Tomo prestada un momento la frase con que los arribistas que viven en Bogotá (y en otras partes del país) todavía se refieren de manera despectiva a una persona que no sabe comportarse.La imprecación en tales casos, sin embargo, no termina realmente dirigida al ofensor social, sino, en últimas, a los pueblos originarios de esta parte del planeta, los indígenas americanos, que fueron llamados indios por sus genocidas de hace quinientos años -sus primeros genocidas-, dado su parecido físico con los indios de la India.
Es claro que la palabra indio, en el fondo tan limpia de culpa, es utilizada como sinónimo de subnormal, en ese contexto. Se sigue usando así, alegremente, y nada que se dicta una sanción penal que prevenga su repetición en tanto que agresión.
Siendo justo, que alguien le diga “indio” a otra persona, para ningunearla, es apenas anecdótico en toda Latinoamérica, donde abundan estas manifestaciones discriminatorias, aún en países con acusada herencia indígena. Será por eso que el presidente de México, Andrés Manuel López Obrador, hombre al que le gusta poner el dedo en la llaga, les ha exigido al Reino de España y al Vaticano una disculpa histórica por todos los abusos cometidos en ese joint venture, en esa alianza público-privada entre Estado e Iglesia católica que fue, sobre todo, el proceso de la Conquista de América. Aunque el presidente mexicano se ha limitado, lógicamente, a los hechos probados al respecto que tuvieron lugar en su país, creo que el pedido de disculpas, incluso de perdón, debe extrapolarse a lo que pasó hasta en la Tierra del Fuego. Dice López Obrador, y no miente, que la cruel subyugación de los españoles se llevó a cabo “con la espada y la cruz”. ¿Hay alguna duda?
Cuando los conquistadores avanzaban a pie y encontraban indios en su camino, les leían la Biblia, y si el interfecto no entendía, pues le asestaban sablazos hasta la muerte, porque aquel infiel debía de estar poseído para no entender el español del Siglo de Oro, ni amar a Dios sobre todas las cosas.

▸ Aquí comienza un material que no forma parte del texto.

(* ===== verification/BatchDiff.v ===== *)
(** * The batch-diff layer
    ([crates/ol/state-support-types/src/batch_diff_layer.rs])

    A read-only layer over a stack of write batches, newest last.  Its reads are
    the reads of the state that applying all batches in order leads to. *)

From S2P Require Import Prelude SortedMap Identifiers AcctTypes ChainTypes Externals.
From S2P Require Import LedgerTypes OLAccount WriteBatch OLState StateAccessor LedgerSpec.
From S2P Require Import MemoryLayer BatchApply WriteTracking.

Section bd.
Context `{XR : ExtRoot} {S : Type} `{!IStateAccessor S, !IComputeStateRootWithWrites S}.

Record BatchDiffState := {
  bd_base : S;
  bd_write_batches : list WriteBatch;
  bd_new_accounts : Z;
}.

Definition BatchDiffState_new (base : S) (batches : list WriteBatch) : BatchDiffState :=
  {| bd_base := base; bd_write_batches := batches;
     bd_new_accounts := zsum (map (fun b => zlen (lwb_new_accounts (wb_ledger b))) batches) |}.

(** First [Some] of [on_wb] along a list, else [on_base]. *)
Fixpoint resolve_in {T} (l : list WriteBatch) (on_wb : WriteBatch -> option T) (on_base : T) : T :=
  match l with
  | [] => on_base
  | wb :: l' => match on_wb wb with Some v => v | None => resolve_in l' on_wb on_base end
  end.

(** Walks the batches newest first. *)
Definition resolve {T} (d : BatchDiffState) (on_wb : WriteBatch -> option T) (on_base : T) : T :=
  resolve_in (rev (bd_write_batches d)) on_wb on_base.

Definition bd_pending_asm_logs_len (d : BatchDiffState) : Z :=
  fold_left (fun len wb =>
      (if iw_reset (wb_intraepoch_writes wb) then 0 else len)
      + zlen (iw_appended (wb_intraepoch_writes wb)))
    (bd_write_batches d) (pending_asm_logs_len (bd_base d)).

(** [rposition]: index of the last batch with a reset, counting from [i]. *)
Fixpoint last_reset (l : list WriteBatch) (i : nat) : option nat :=
  match l with
  | [] => None
  | wb :: l' =>
      match last_reset l' (i + 1)%nat with
      | Some j => Some j
      | None => if iw_reset (wb_intraepoch_writes wb) then Some i else None
      end
  end.

(** Walks the appended segments in order. *)
Fixpoint pending_in_segments (l : list WriteBatch) (remaining : Z) : option PendingAsmLog :=
  match l with
  | [] => None
  | wb :: l' =>
      let segment := iw_appended (wb_intraepoch_writes wb) in
      if remaining <? zlen segment then segment !! Z.to_nat remaining
      else pending_in_segments l' (remaining - zlen segment)
  end.

Definition bd_get_pending_asm_log (d : BatchDiffState) (idx : Z) : option PendingAsmLog :=
  let '(base_len, first_batch) :=
    match last_reset (bd_write_batches d) 0 with
    | Some i => (0, i)
    | None => (pending_asm_logs_len (bd_base d), 0%nat)
    end in
  if idx <? base_len then get_pending_asm_log (bd_base d) idx
  else pending_in_segments (drop first_batch (bd_write_batches d)) (idx - base_len).

#[export] Instance bd_accessor : IStateAccessor BatchDiffState := {
  cur_slot d := resolve d (fun b => gw_cur_slot (wb_global_writes b)) (cur_slot (bd_base d));
  limbo_funds d := resolve d (fun b => gw_limbo_funds_sats (wb_global_writes b)) (limbo_funds (bd_base d));
  cur_epoch d := resolve d (fun b => ew_cur_epoch (wb_epochal_writes b)) (cur_epoch (bd_base d));
  last_l1_blkid d := resolve d (fun b => ew_last_l1_blkid (wb_epochal_writes b)) (last_l1_blkid (bd_base d));
  last_l1_height d := resolve d (fun b => ew_last_l1_height (wb_epochal_writes b)) (last_l1_height (bd_base d));
  asm_recorded_epoch d :=
    resolve d (fun b => ew_asm_recorded_epoch (wb_epochal_writes b)) (asm_recorded_epoch (bd_base d));
  total_ledger_balance d :=
    resolve d (fun b => ew_total_ledger_balance (wb_epochal_writes b)) (total_ledger_balance (bd_base d));
  l1_block_refs_mmr d :=
    resolve d (fun b => ew_l1_block_refs_mmr (wb_epochal_writes b)) (l1_block_refs_mmr (bd_base d));
  pending_asm_logs_len := bd_pending_asm_logs_len;
  get_pending_asm_log := bd_get_pending_asm_log;
  pending_asm_logs_full d := bd_pending_asm_logs_len d =? MAX_PENDING_ASM_LOGS;
  check_account_exists d id :=
    resolve d (fun b => if lwb_contains_account (wb_ledger b) id then Some (Ok true) else None)
      (check_account_exists (bd_base d) id);
  get_account_state d id :=
    resolve d (fun b => match lwb_get_account (wb_ledger b) id with Some s => Some (Ok (Some s)) | None => None end)
      (get_account_state (bd_base d) id);
  find_account_id_by_serial d n :=
    resolve d (fun b => match lwb_find_id_by_serial (wb_ledger b) n with
                        | Some id => Some (Ok (Some id)) | None => None end)
      (find_account_id_by_serial (bd_base d) n);
  next_account_serial d := wrap_u32 (next_account_serial (bd_base d) + wrap_u32 (bd_new_accounts d));
  compute_state_root d := compute_state_root_with_writes (bd_base d) (bd_write_batches d);
}.

#[export] Instance bd_root_with_writes : IComputeStateRootWithWrites BatchDiffState := {
  compute_state_root_with_writes d writes :=
    compute_state_root_with_writes (bd_base d) (bd_write_batches d ++ writes);
}.
End bd.

Arguments BatchDiffState {_} S.

(** ** Refinement *)

Section bd_refine.
Context `{XR : ExtRoot} {S : Type} `{!IStateAccessor S, !IComputeStateRootWithWrites S}.
Context (Rb : S -> LState -> Prop) `{!BaseSim Rb}.

Inductive bd_refines (d : BatchDiffState S) (a : LState) : Prop :=
| bd_refines_intro (ab : LState) (Hr : Rb (bd_base d) ab) (Hfit : batches_fit ab (bd_write_batches d))
    (Hn : bd_new_accounts d = zsum (map (fun b => zlen (lwb_new_accounts (wb_ledger b))) (bd_write_batches d)))
    (Ha : a = fold_left ls_apply (bd_write_batches d) ab).

Lemma bd_refines_new s ab bs :
  Rb s ab -> batches_fit ab bs -> bd_refines (BatchDiffState_new s bs) (fold_left ls_apply bs ab).
Proof. intros. by exists ab. Qed.

Lemma batches_fit_app a bs1 bs2 :
  batches_fit a (bs1 ++ bs2) <-> batches_fit a bs1 /\ batches_fit (fold_left ls_apply bs1 a) bs2.
Proof. revert a. induction bs1 as [|b bs1 IH]; intros a; simpl; [tauto|]. rewrite IH. tauto. Qed.

Lemma batches_fit_wf a bs : ls_wf a -> batches_fit a bs -> ls_wf (fold_left ls_apply bs a).
Proof.
  revert a. induction bs as [|b bs IH]; intros a Hwf Hfit; simpl in *; [done|].
  destruct Hfit as [Hb Hbs]. apply IH; [|done]. by apply ls_apply_wf.
Qed.

(** A field that each batch may override is resolved newest first. *)
Lemma resolve_fold {T U} (on_wb : WriteBatch -> option U) (f : LState -> T) (g : U -> T) bs ab :
  ls_wf ab -> batches_fit ab bs ->
  (forall a b, ls_wf a -> batch_fits a b ->
     f (ls_apply a b) = match on_wb b with Some v => g v | None => f a end) ->
  resolve_in (rev bs) (fun b => match on_wb b with Some v => Some (g v) | None => None end) (f ab) =
  f (fold_left ls_apply bs ab).
Proof.
  intros Hwf Hfit Hf. induction bs as [|b bs IH] using rev_ind; [done|].
  apply batches_fit_app in Hfit as [Hbs [Hb _]].
  rewrite fold_left_app, rev_app_distr. simpl. rewrite Hf; [|by apply batches_fit_wf|done].
  destruct (on_wb b); [done|]. by apply IH.
Qed.

Lemma resolve_field {T} (on_wb : WriteBatch -> option T) (f : LState -> T) bs ab :
  ls_wf ab -> batches_fit ab bs -> (forall a b, f (ls_apply a b) = or_base (on_wb b) (f a)) ->
  resolve_in (rev bs) on_wb (f ab) = f (fold_left ls_apply bs ab).
Proof.
  intros Hwf Hfit Hf. rewrite <- (resolve_fold on_wb f id) by (try done; intros; by rewrite Hf).
  generalize (rev bs). intros l. induction l as [|b l IH]; simpl; [done|]. by destruct (on_wb b).
Qed.

Lemma bd_pending_len bs len ab :
  len = zlen (ls_pending ab) ->
  fold_left (fun len wb => (if iw_reset (wb_intraepoch_writes wb) then 0 else len)
      + zlen (iw_appended (wb_intraepoch_writes wb))) bs len
  = zlen (ls_pending (fold_left ls_apply bs ab)).
Proof.
  revert len ab. induction bs as [|b bs IH]; intros len ab Hlen; simpl; [done|]. apply IH. simpl.
  rewrite zlen_app. subst len. by case_match.
Qed.

(** The appended logs of a list of batches. *)
Definition segments (bs : list WriteBatch) : list PendingAsmLog :=
  concat (map (fun b => iw_appended (wb_intraepoch_writes b)) bs).

Lemma pending_in_segments_lookup bs i :
  0 <= i -> pending_in_segments bs i = segments bs !! Z.to_nat i.
Proof.
  revert i. induction bs as [|b bs IH]; intros i Hi; simpl; [done|].
  unfold segments. simpl. destruct (_ <? _) eqn:Hlt; zbool; unfold zlen in *.
  - rewrite lookup_app_l; [done|lia].
  - rewrite IH, lookup_app_r by lia. unfold segments. f_equal. lia.
Qed.

Lemma last_reset_pending bs ab :
  ls_pending (fold_left ls_apply bs ab) =
  match last_reset bs 0 with
  | Some i => segments (drop i bs)
  | None => ls_pending ab ++ segments bs
  end.
Proof.
  assert (Hshift : forall bs i, last_reset bs (i + 1) = (fun j => (j + 1)%nat) <$> last_reset bs i).
  { clear. induction bs as [|b bs IH]; intros i; simpl; [done|]. rewrite !IH.
    destruct (last_reset bs i); simpl; [done|]. by case_match. }
  revert ab. induction bs as [|b bs IH]; intros ab; simpl; [by rewrite app_nil_r|].
  rewrite IH. rewrite (Hshift bs 0%nat : last_reset bs 1 = _). destruct (last_reset bs 0) as [j|]; simpl.
  - by rewrite Nat.add_1_r.
  - unfold segments. simpl. case_match; simpl; [done|]. by rewrite app_assoc.
Qed.

Lemma bd_get_pending d a i :
  bd_refines d a -> 0 <= i -> bd_get_pending_asm_log d i = ls_pending a !! Z.to_nat i.
Proof.
  intros [ab Hr Hfit Hn ->] Hi. unfold bd_get_pending_asm_log. rewrite last_reset_pending.
  destruct (last_reset _ 0) as [j|].
  - rewrite (proj2 (Z.ltb_ge _ _)) by done. rewrite Z.sub_0_r. by apply pending_in_segments_lookup.
  - rewrite (rs_pending_asm_logs_len _ _ Hr). simpl. destruct (_ <? _) eqn:Hlt; zbool; unfold zlen in *.
    + rewrite (rs_get_pending_asm_log _ _ _ Hr Hi). simpl. rewrite lookup_app_l; [done|lia].
    + rewrite drop_0, pending_in_segments_lookup by lia. rewrite lookup_app_r by lia. f_equal. lia.
Qed.

Lemma batches_next_serial ab bs :
  gs_next_avail_serial (ls_global (fold_left ls_apply bs ab)) =
  gs_next_avail_serial (ls_global ab) + zsum (map (fun b => zlen (lwb_new_accounts (wb_ledger b))) bs).
Proof.
  revert ab. induction bs as [|b bs IH]; intros ab; simpl; [lia|]. rewrite IH. simpl. lia.
Qed.

#[export] Instance bd_read_sim : ReadSim bd_refines.
Proof.
  split; intros d a.
  1-8: intros [ab Hr Hfit Hn ->]; pose proof (bs_wf _ _ Hr) as Hwf; simpl; unfold resolve.
  - rewrite (rs_cur_slot _ _ Hr). by apply (resolve_field _ (fun a => gs_cur_slot (ls_global a))).
  - rewrite (rs_limbo_funds _ _ Hr). by apply (resolve_field _ (fun a => gs_limbo_funds_sats (ls_global a))).
  - rewrite (rs_cur_epoch _ _ Hr). by apply (resolve_field _ (fun a => es_cur_epoch (ls_epoch a))).
  - rewrite (rs_last_l1_blkid _ _ Hr).
    by apply (resolve_field _ (fun a => l1c_blkid (es_last_l1_block (ls_epoch a)))).
  - rewrite (rs_last_l1_height _ _ Hr).
    by apply (resolve_field _ (fun a => l1c_height (es_last_l1_block (ls_epoch a)))).
  - rewrite (rs_asm_recorded_epoch _ _ Hr).
    by apply (resolve_field _ (fun a => es_checkpointed_epoch (ls_epoch a))).
  - rewrite (rs_total_ledger_balance _ _ Hr).
    by apply (resolve_field _ (fun a => es_total_ledger_funds (ls_epoch a))).
  - rewrite (rs_l1_block_refs_mmr _ _ Hr).
    by apply (resolve_field _ (fun a => es_l1_block_refs_mmr (ls_epoch a))).
  - intros [ab Hr Hfit Hn ->]. simpl. unfold bd_pending_asm_logs_len. apply bd_pending_len.
    exact (rs_pending_asm_logs_len _ _ Hr).
  - intros i. apply bd_get_pending.
  - intros [ab Hr Hfit Hn ->]. simpl. unfold bd_pending_asm_logs_len. f_equal. apply bd_pending_len.
    exact (rs_pending_asm_logs_len _ _ Hr).
  - intros id [ab Hr Hfit Hn ->]. simpl. unfold resolve. rewrite (rs_check_account_exists _ _ id Hr). simpl.
    rewrite <- (resolve_fold (fun b => lwb_account_writes (wb_ledger b) !! id)
      (fun a => Ok (match ls_accts a !! id with Some _ => true | None => false end)) (fun _ => Ok true) _ ab);
      [|by eapply bs_wf|done|].
    + unfold lwb_contains_account.
      generalize (rev (bd_write_batches d)). intros l. induction l as [|b l IH]; simpl; [done|].
      destruct (lwb_account_writes (wb_ledger b) !! id); [done|exact IH].
    + intros a b _ _. simpl. rewrite lookup_union. by destruct (_ !! id), (ls_accts a !! id).
  - intros id [ab Hr Hfit Hn ->]. simpl. unfold resolve. rewrite (rs_get_account_state _ _ id Hr). simpl.
    apply (resolve_fold (fun b => lwb_get_account (wb_ledger b) id) (fun a => Ok (ls_accts a !! id))
      (fun s => Ok (Some s))); [by eapply bs_wf|done|].
    intros a b _ _. unfold lwb_get_account. simpl. rewrite lookup_union.
    by destruct (_ !! id), (ls_accts a !! id).
  - intros n [ab Hr Hfit Hn ->]. simpl. unfold resolve. rewrite (rs_find_account_id_by_serial _ _ n Hr). simpl.
    apply (resolve_fold (fun b => lwb_find_id_by_serial (wb_ledger b) n) (fun a => Ok (ls_serials a !! n))
      (fun s => Ok (Some s))); [by eapply bs_wf|done|].
    intros a b _ Hb. unfold lwb_find_id_by_serial. rewrite (fits_get_serial a b Hb). simpl.
    rewrite lookup_union. by destruct (_ !! n), (ls_serials a !! n).
  - intros [ab Hr Hfit Hn ->]. simpl. rewrite batches_next_serial, Hn, (rs_next_account_serial _ _ Hr). simpl.
    pose proof (wf_next_serial _ (batches_fit_wf ab _ (bs_wf _ _ Hr) Hfit)) as Hns.
    rewrite batches_next_serial in Hns. pose proof (wf_next_serial ab (bs_wf _ _ Hr)) as Hn0.
    assert (0 <= zsum (map (fun b => zlen (lwb_new_accounts (wb_ledger b))) (bd_write_batches d))).
    { apply zsum_nonneg, Forall_map, Forall_true. intros b. apply zlen_nonneg. }
    rewrite (wrap_u32_id (zsum _)) by (unfold_widths; lia). by apply wrap_u32_id.
  - intros [ab Hr Hfit Hn ->]. simpl. by rewrite (bs_root _ ab _ Hr).
Qed.

#[export] Instance bd_base_sim : BaseSim bd_refines.
Proof.
  split.
  - apply _.
  - intros d a [ab Hr Hfit Hn ->]. apply batches_fit_wf; [by eapply bs_wf|done].
  - intros d a bs [ab Hr Hfit Hn ->] Hbs. simpl. rewrite (bs_root _ ab _ Hr).
    + by rewrite fold_left_app.
    + by apply batches_fit_app.
Qed.
End bd_refine.
(* ===== verification/StfTx.v ===== *)
(** * Transaction execution
    ([crates/ol/stf/src/{transaction_processing,sau_processing,constants}.rs])

    The transaction segment of a block: generic account messages, snark account
    updates with their checks, and the effects of both. *)

From Stdlib Require Import String.
From S2P Require Import Prelude Identifiers AcctTypes ChainTypes Externals LedgerTypes.
From S2P Require Import Bridge OLAccount OLState StateAccessor SnarkSys.
From S2P Require Import StfContext.

Section tx.
Context `{X : Ext}.

(** ** [constants.rs] *)
Definition SEQUENCER_ACCT_ID : AccountId := BRIDGE_GATEWAY_ACCT_ID.

(** ** [sau_processing.rs] *)

Definition convert_sau_ledger_refs {E} (r : SauTxLedgerRefs) : res E LedgerRefs :=
  match slr_l1_block_ref_claims r with
  | Some claims => LedgerRefs_new claims
  | None => LedgerRefs_new_empty
  end.

Definition build_snark_acct_update_data {E} (op : SauTxOperationData) (fx : TxEffects)
    : res E SnarkAccountUpdateData :=
  let upd := sod_update_data op in
  let proof_state := {| ps_inner_state := sps_inner_state_root (sud_proof_state upd);
                        ps_next_inbox_msg_idx := sps_new_next_msg_idx (sud_proof_state upd) |} in
  let! ledger_refs := convert_sau_ledger_refs (sod_ledger_refs op) in
  Ok {| upd_seq_no := sud_seq_no upd; upd_new_proof_state := proof_state;
        upd_processed_messages := sod_messages op; upd_ledger_refs := ledger_refs;
        upd_effects := fx; upd_extra_data := sud_extra_data upd;
        upd_new_predicate := sud_new_predicate upd |}.

Definition verify_snark_acct_update_proofs {V} `{!TxProofVerifier V} (target : AccountId)
    (account_state : OLAccountState) (op : SauTxOperationData) (fx : TxEffects) : M ExecError V unit :=
  let* snark_acct_state := mlift (res_map_err (fun _ => IncorrectTxTargetType)
                                    (as_snark_account account_state)) in
  let* update_data := mlift (build_snark_acct_update_data op fx) in
  verify_update_correctness target snark_acct_state update_data.

(** ** [transaction_processing.rs] *)

Definition verify_gam_tx (gam : GamTxPayload) (fx : TxEffects) : res ExecError unit :=
  if negb (zlen (transfers_iter fx) =? 0) then Err (TxStructureCheckFailed "nonzero transfers"%string) else
  match messages_iter fx with
  | [m] =>
      if negb (mp_value (sm_payload m) =? 0) then
        Err (TxStructureCheckFailed "multiple messages or nonzero value"%string)
      else if negb (sm_dest m =? gam_target gam) then Err (TxStructureCheckFailed "mismatched target"%string)
      else Ok tt
  | _ => Err (TxStructureCheckFailed "multiple messages or nonzero value"%string)
  end.

(** [SauTxUpdateData::get_log_data] followed by [expect]. *)
Definition get_log_data {E} (upd : SauTxUpdateData) : res E SnarkAccountUpdateLogData :=
  expect (sau_log_new (sps_new_next_msg_idx (sud_proof_state upd)) (sud_extra_data upd)).

(** The closure of [process_update_tx]: installs the new proof state and, if one
    is declared, the new predicate key. *)
Definition write_update {A} `{!ISnarkAccountStateMut A} (target : AccountId) (upd : SauTxUpdateData)
    : M ExecError A unit :=
  let* new_seqno := mlift (ok_or (checked_add_u64 (sud_seq_no upd) 1) (MaxSeqNumberReached target)) in
  mmodify (fun s => snark_set_proof_state s (sps_inner_state_root (sud_proof_state upd))
                      (sps_new_next_msg_idx (sud_proof_state upd)) new_seqno) ;;;
  match sud_new_predicate upd with
  | None => mret tt
  | Some new_vk =>
      match pred_try_as_buf new_vk with
      | None => merr (TxStructureCheckFailed "declared predicate key has unregistered type id"%string)
      | Some vk => mmodify (fun s => snark_set_update_vk s vk)
      end
  end.

Definition write_update_account {A} `{!IAccountStateMut A} (target : AccountId) (upd : SauTxUpdateData)
    : M ExecError A unit := fun a =>
  match as_snark_account_mut a with
  | Ok borrow => on_snark_account (write_update target upd) borrow
  | _ => (Panic, a)
  end.

(** Runs a verifier on a copy of nothing but its own state. *)
Definition run_verifier {V A} (m : M ExecError V A) (v : V) : res ExecError V :=
  match m v with (Ok _, v') => Ok v' | (Err e, _) => Err e | (Panic, _) => Panic end.

Section state.
Context {S : Type} `{!IStateAccessorMut S}.

Definition check_tx_constraints (c : TxConstraints) (s : S) : res ExecError unit :=
  let current_slot := cur_slot s in
  if match tc_min_slot c with Some min_slot => current_slot <? min_slot | None => false end then
    Err (TransactionNotMature (default 0 (tc_min_slot c)) current_slot)
  else if match tc_max_slot c with Some max_slot => max_slot <? current_slot | None => false end then
    Err (TransactionExpired (default 0 (tc_max_slot c)) current_slot)
  else Ok tt.

(** The destination and value of every effect, transfers first. *)
Definition effect_outputs (fx : TxEffects) : list (AccountId * BitcoinAmount) :=
  map (fun t => (st_dest t, st_value t)) (transfers_iter fx) ++
  map (fun m => (sm_dest m, mp_value (sm_payload m))) (messages_iter fx).

Fixpoint verify_outputs (s : S) (total_sent : BitcoinAmount) (outs : list (AccountId * BitcoinAmount))
    : res ExecError BitcoinAmount :=
  match outs with
  | [] => Ok total_sent
  | (dest, amt) :: outs' =>
      let! known := if acct_is_special dest then Ok true
                    else res_map_err State (check_account_exists s dest) in
      if negb known then Err (UnknownAccount dest)
      else
        let! total_sent' := ok_or (amt_checked_add total_sent amt) AmountOverflow in
        verify_outputs s total_sent' outs'
  end.

Definition verify_effects_safe (fx : TxEffects) (s : S) (acct : OLAccountState) : res ExecError unit :=
  let! total_sent := verify_outputs s 0 (effect_outputs fx) in
  if acct_balance acct <? total_sent then Err BalanceUnderflow else Ok tt.

(** Steps 1 and 2 of [process_update_tx], on the state as it is; returns the
    account. *)
Definition check_update_tx (sau : SauTxPayload) (fx : TxEffects) (proofs : TxProofs) (s : S)
    : res ExecError OLAccountState :=
  let target := sau_target sau in
  let! found := res_map_err State (get_account_state s target) in
  let! account_state := ok_or found (UnknownAccount target) in
  let! _ := verify_effects_safe fx s account_state in
  let! verifier := run_verifier
    (verify_snark_acct_update_proofs target account_state (sau_operation_data sau) fx)
    {| pvi_state_ctx := from_account_and_state s account_state;
       pvi_proof_tracker := from_txproofs proofs |} in
  if negb (is_exhausted verifier) then Err (Acct (InvalidUpdateProof target)) else Ok account_state.

Definition process_update_tx (sau : SauTxPayload) (fx : TxEffects) (proofs : TxProofs)
    (context : TxExecContext) : Exec S unit :=
  let* account_state := lift_exec (mreads_res (check_update_tx sau fx proofs)) in
  let upd := sod_update_data (sau_operation_data sau) in
  lift_exec (update_account_exec (sau_target sau) (write_update_account (sau_target sau) upd)) ;;;
  let* log := mlift (get_log_data upd) in
  emit_typed_log (acct_serial account_state) (sau_log_encode log).

Definition debit_source (source : AccountId) (total_sent : BitcoinAmount) : M ExecError S Coin :=
  if total_sent =? 0 then mret Coin_zero
  else update_account_exec source (mmap_err State (acct_take_balance total_sent)).

(** The coin split off for an effect, next to the remaining coin; panics if the
    value exceeds what remains. *)
Definition split_effect_value (remaining : Coin) (value : BitcoinAmount) : res ExecError (Coin * Coin) :=
  match Coin_split_out remaining value with
  | (Ok coin, rest) => Ok (coin, rest)
  | _ => Panic
  end.

Fixpoint distribute_transfers (ts : list SentTransfer) (remaining : Coin) : Exec S Coin :=
  match ts with
  | [] => mret remaining
  | t :: ts' =>
      let* (coin, rest) := mlift (split_effect_value remaining (st_value t)) in
      process_transfer (st_dest t) coin ;;;
      distribute_transfers ts' rest
  end.

Fixpoint distribute_messages (context : BasicExecContext) (source : AccountId)
    (ms : list SentMessage) (remaining : Coin) : Exec S Coin :=
  match ms with
  | [] => mret remaining
  | m :: ms' =>
      let* (coin, rest) := mlift (split_effect_value remaining (mp_value (sm_payload m))) in
      process_message context source (sm_dest m) {| mpc_coin := coin; mpc_data := mp_data (sm_payload m) |} ;;;
      distribute_messages context source ms' rest
  end.

(** The undistributed coin, if all effects went through. *)
Definition distribute_effects (context : BasicExecContext) (source : AccountId) (fx : TxEffects)
    (remaining : Coin) : Exec S Coin :=
  let* remaining := distribute_transfers (transfers_iter fx) remaining in
  distribute_messages context source (messages_iter fx) remaining.

Definition apply_tx_effects (context : BasicExecContext) (source : AccountId) (fx : TxEffects)
    : Exec S unit :=
  let* total_sent := mlift (ok_or (get_total_value_sent fx) AmountOverflow) in
  let* remaining := lift_exec (debit_source source total_sent) in
  let* remaining := distribute_effects context source fx remaining in
  mlift (Coin_consume_zero remaining).

Definition process_single_tx (tx : OLTransaction) (context : TxExecContext) : Exec S unit :=
  let fx := txd_effects (tx_data tx) in
  lift_exec (mreads_res (check_tx_constraints (txd_constraints (tx_data tx)))) ;;;
  let* sender_acct :=
    match txd_payload (tx_data tx) with
    | GenericAccountMessage gam =>
        mlift (verify_gam_tx gam fx) ;;; mret SEQUENCER_ACCT_ID
    | SnarkAccountUpdate sau =>
        process_update_tx sau fx (tx_proofs tx) context ;;; mret (sau_target sau)
    end in
  apply_tx_effects (tec_basic_context context) sender_acct fx.

Definition process_block_tx_segment (tx_seg : list OLTransaction) (context : TxExecContext)
    : Exec S unit :=
  miteri (fun i tx =>
      mmap_err (fun e => with_tx e (compute_txid tx) i) (process_single_tx tx context))
    0 tx_seg.
End state.
End tx.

Pensando en esto, y pensando en la dignidad del pueblo mexicano, que escoge a un gobernante que les levanta la voz a los gritones españoles, me acordé de un eterno precandidato con el que perdí mi valioso tiempo de convaleciente al leer en días pasados una genuina columna excremental suya, que fue publicada en este querido diario. El tipo se llama Rafael Nieto Loaiza, y es uno de los que aspira a ser presidente de la República por el Centro Democrático. El escrito que firmó se titula “Los indígenas pretenden gobernarnos”, refiriéndose con odio de clase a la difícil cuestión caucana.
Allí, el tal Nieto se dedica a demostrar por qué el mexicano López Obrador tiene razón: por qué es necesario que, antes de que se dé cualquier reconciliación hipócrita entre gentes emparentadas, haya un verdadero acto de arrepentimiento de parte de los descendientes directos de los invasores genocidas, venidos de lejos a esclavizar, como a ellos mismos los habían esclavizado otros.
La razón es muy simple: mientras no exista pleno reconocimiento de lo sucedido (algo que España sigue justificando, ahí sí, pasito, pues dicen que no se puede medir con la vara de hoy lo que hicieron entonces), no habrá escarmiento para quienes por aquí se consideran sus descendientes, como ese que quiso cobrar fama electoral con sus opiniones preñadas de paternalismo racista. (¿Lo lograría?).